Leading the team in New Zealand is Dean Tilyard, co-founder and director of agritech business accelerator Sprout. 

He says the fund will focus on developing the country's potential in technology around animal health and genetics, plant science, and the environment. Although New Zealand already has a good reputation for agricultural research, the challenge is to develop the sector to a point where the country is also home to a number of startups that are addressing global markets and have the potential to grow in size. 

"We have the ingredients now - the big bits of the jigsaw are in place," he says, adding that having a pipeline to global investors is the next logical step in fostering such businesses.

Based at The Factory, a leading R&D and company incubation cluster in Palmerston North, Tilyard hopes the international connections will not only help share New Zealand's technology with the world, but will also attract much-needed foreign capital as well as overseas talent.

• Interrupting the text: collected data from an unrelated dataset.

(** * weatherInTheField: the incremental synchronisation engine

    A shallow embedding of the period planner ([splitTimePeriodByMonth],
    [splitTimePeriodByDays], the planning part of [processDevice]), of the
    telemetry client ([Login], [GetDevices], [GetTelemetry]) and of the
    ingestion sink ([StoreTelemetry], [GetLatestTelemetryTimestamp],
    [processAndSaveTelemetry]), followed by the properties of the
    specification that were checked against them. *)

From Stdlib Require Import ZArith List String Bool Lia Permutation.
From Stdlib Require Import Floats.PrimFloat Uint63.
Import ListNotations.

Local Open Scope Z_scope.

(* ================================================================== *)
(** ** Go's int64 *)

(** Two's-complement wrap-around of a mathematical integer into int64. *)
Definition wrap64 (x : Z) : Z := (x + 2 ^ 63) mod 2 ^ 64 - 2 ^ 63.

Definition add64 (a b : Z) : Z := wrap64 (a + b).
Definition sub64 (a b : Z) : Z := wrap64 (a - b).
Definition mul64 (a b : Z) : Z := wrap64 (a * b).

Definition min_int64 : Z := - 2 ^ 63.
Definition max_int64 : Z := 2 ^ 63 - 1.
Definition in_int64 (x : Z) : Prop := min_int64 <= x <= max_int64.

(** Errors are carried as their message. *)
Inductive result (A : Type) : Type :=
| Ok (a : A)
| Err (msg : string).
Arguments Ok {A} a.
Arguments Err {A} msg.

(* ================================================================== *)
(** ** The part of Go's [time] package the planner uses

    An instant is its Unix time in seconds (every instant the planner
    builds has a zero nanosecond part).  The location is a fixed offset
    [loc], in seconds east of UTC; the calendar is the proleptic Gregorian
    one.  This is what [time.Local] is when the offset of the zone never
    changes (UTC, or a zone of constant offset); a zone whose offset
    changes is outside the model, and every statement below that depends
    on the location is a statement about a location of constant offset. *)

Record civil : Type := mkCivil { c_year : Z; c_month : Z; c_day : Z }.

(** Day number (days since 1970-01-01) of a civil date with [1 <= m <= 12]. *)
Definition days_from_civil (y m d : Z) : Z :=
  let y'  := if m <=? 2 then y - 1 else y in
  let era := y' / 400 in
  let yoe := y' - era * 400 in
  let mp  := if 2 <? m then m - 3 else m + 9 in
  let doy := (153 * mp + 2) / 5 + d - 1 in
  let doe := yoe * 365 + yoe / 4 - yoe / 100 + doy in
  era * 146097 + doe - 719468.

It will also keep the local sector in the loop with what's going on in other countries.

Ultimately, he hopes, it will also lead to "an infusion of ideas, technology, capital coming the other way and looking to base itself in New Zealand".

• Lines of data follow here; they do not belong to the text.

(** The timestamps of two clock readings compare, as strings, as the
    readings do. *)
Lemma isoformat_compare (a b : datetime) :
  datetime_ok a -> datetime_ok b ->
  String.compare (isoformat a) (isoformat b) = datetime_compare a b.
Proof.
  intros Ha Hb.
  apply datetime_ok_bounds in Ha, Hb.
  destruct Ha as (Ya & Ma & Da & ha & ma & sa & ua).
  destruct Hb as (Yb & Mb & Db & hb & mb & sb & ub).
  unfold isoformat, datetime_compare.
  do 6 next_field.
  now apply fraction_compare.
Qed.

Lemma datetime_compare_eq (a b : datetime) :
  datetime_compare a b = Eq <-> a = b.
Proof.
  split.
  - unfold datetime_compare.
    destruct a as [y1 m1 d1 h1 i1 s1 u1], b as [y2 m2 d2 h2 i2 s2 u2]. simpl.
    repeat match goal with
           | |- context [Nat.compare ?x ?y] =>
               destruct (Nat.compare_spec x y); try discriminate
           end.
    intros _. congruence.
  - intros ->. unfold datetime_compare. now rewrite !Nat.compare_refl.
Qed.

(** X12.  The timestamp strings that the program stores and sorts by keep
    the order of the clock readings they were made from: one timestamp is
    smaller than another, as a string, exactly when its clock reading is
    earlier, and two timestamps are equal exactly when the readings are.
    This holds also when one of them has no fraction because its
    microseconds are zero. *)
Theorem timestamps_order_as_clock (a b : datetime) :
  datetime_ok a -> datetime_ok b ->
  (String.ltb (isoformat a) (isoformat b) = true
   <-> datetime_compare a b = Lt) /\
  (String.leb (isoformat a) (isoformat b) = true
   <-> datetime_compare a b <> Gt) /\
  (isoformat a = isoformat b <-> a = b).
Proof.
  intros Ha Hb. pose proof (isoformat_compare a b Ha Hb) as H.
  unfold String.ltb, String.leb. rewrite H.
  split; [|split].
  - destruct (datetime_compare a b); split; congruence.
  - destruct (datetime_compare a b); split; congruence.
  - split.
    + intros E. apply datetime_compare_eq. rewrite <- H, E.
      apply string_compare_refl.
    + now intros ->.
Qed.

Ltac datetime_ok_here :=
  try unfold datetime_ok;
  cbn [key_now entry_now env_ok env_later env_clock_back env_disk_full
       t_2024 t_2025 t_2026
       year month day hour minute second microsecond];
  lia.

Lemma timestamps_order_as_clock_witness :
  String.ltb (isoformat t_2024) (isoformat t_2025) = true
  <-> datetime_compare t_2024 t_2025 = Lt.
Proof.
  apply (proj1 (timestamps_order_as_clock t_2024 t_2025
                  ltac:(datetime_ok_here) ltac:(datetime_ok_here))).
Defined.

Lemma strongly_sorted_weaken (R R' : string -> string -> Prop)
    (l : list string) :
  (forall a b, R a b -> R' a b) ->
  StronglySorted R l -> StronglySorted R' l.
Proof.
  intros HR. induction 1 as [|a l Hs IH Hall]; constructor.
  - exact IH.
  - eapply Forall_impl; [|exact Hall]. intros b. apply HR.
Qed.

(** X13.  [list_memory] goes through the notes latest first in the sense of
    the clock: of two notes whose creation times are timestamps of clock
    readings, the one that comes first was not created before the other. *)
Theorem list_order_is_chronological (st : State) :
  let d := memory_store st in
  exists sorted_keys,
    sorted_by_created_at d (dict_keys d) = Done sorted_keys /\
    StronglySorted
      (fun k1 k2 =>
         forall e1 e2 t1 t2,
           dict_get k1 d = Some e1 -> dict_get k2 d = Some e2 ->
           datetime_ok t1 -> datetime_ok t2 ->
           created_at e1 = isoformat t1 -> created_at e2 = isoformat t2 ->
           datetime_compare t1 t2 <> Lt)
      sorted_keys.
Proof.
  intros d. exists (sort_keys (created_of d) (dict_keys d)).
  split; [apply sorted_by_created_at_spec, keys_in_store|].
  eapply strongly_sorted_weaken; [|apply sort_keys_sorted].
  intros k1 k2 Hdesc e1 e2 t1 t2 H1 H2 Ht1 Ht2 E1 E2 Hlt.
  unfold desc, created_of in Hdesc. rewrite H1, H2, E1, E2 in Hdesc.
  unfold String.leb in Hdesc.
  rewrite String.compare_antisym, (isoformat_compare t1 t2 Ht1 Ht2), Hlt
    in Hdesc.
  discriminate.
Qed.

Tilyard says by being more in tune with what is happening in the sector overseas, New Zealand can be more responsive to ever-changing global trends.

"We can evolve that tech to the opportunities we're seeing in the market, getting in front of the curve. We can also adjust the course of some technology towards the precise opportunities that we see."

The investment comes as the Government is putting more focus on growing agritech and upping its own investment in the sector.

Kukutai says though agriculture in general has yet to be turned upside down by technology like some other sectors have been, with global investment exploding in recent years it's only a matter of time.

"The rapid tech cycles that we've seen disrupt and destroy and recreate other industries hasn't happened with the same speed in food and agriculture, it's been a much more analogue set of industries," he says.

"That's changing." 

One example of how traditional farming might be upended by technology is through the development of alternative proteins - some of which make it possible to produce meat or dairy products without slaughtering or milking any animals.

But while such game-changing technology will no doubt continue to be a focus of the agritech world, Kukutai says the sector can also play an important role in improving existing systems.

"If we take a long view - 10 years - what we're doing in New Zealand is saying on one hand, let's see if we can actually figure out what technology investments might be there to help improve, reinforce, refine the competitiveness of old-school ag, and then [on the other hand] continue to turbocharge the things New Zealand's often been good at: new innovation.

"It's both ends of the spectrum we need to be looking at."

Both Kukutai and Tilyard agree New Zealand already has the talent to punch above its weight on the international scene. Now, they are hoping a boost of venture capital may give that talent the helping hand needed to make our agritech sector truly world-class.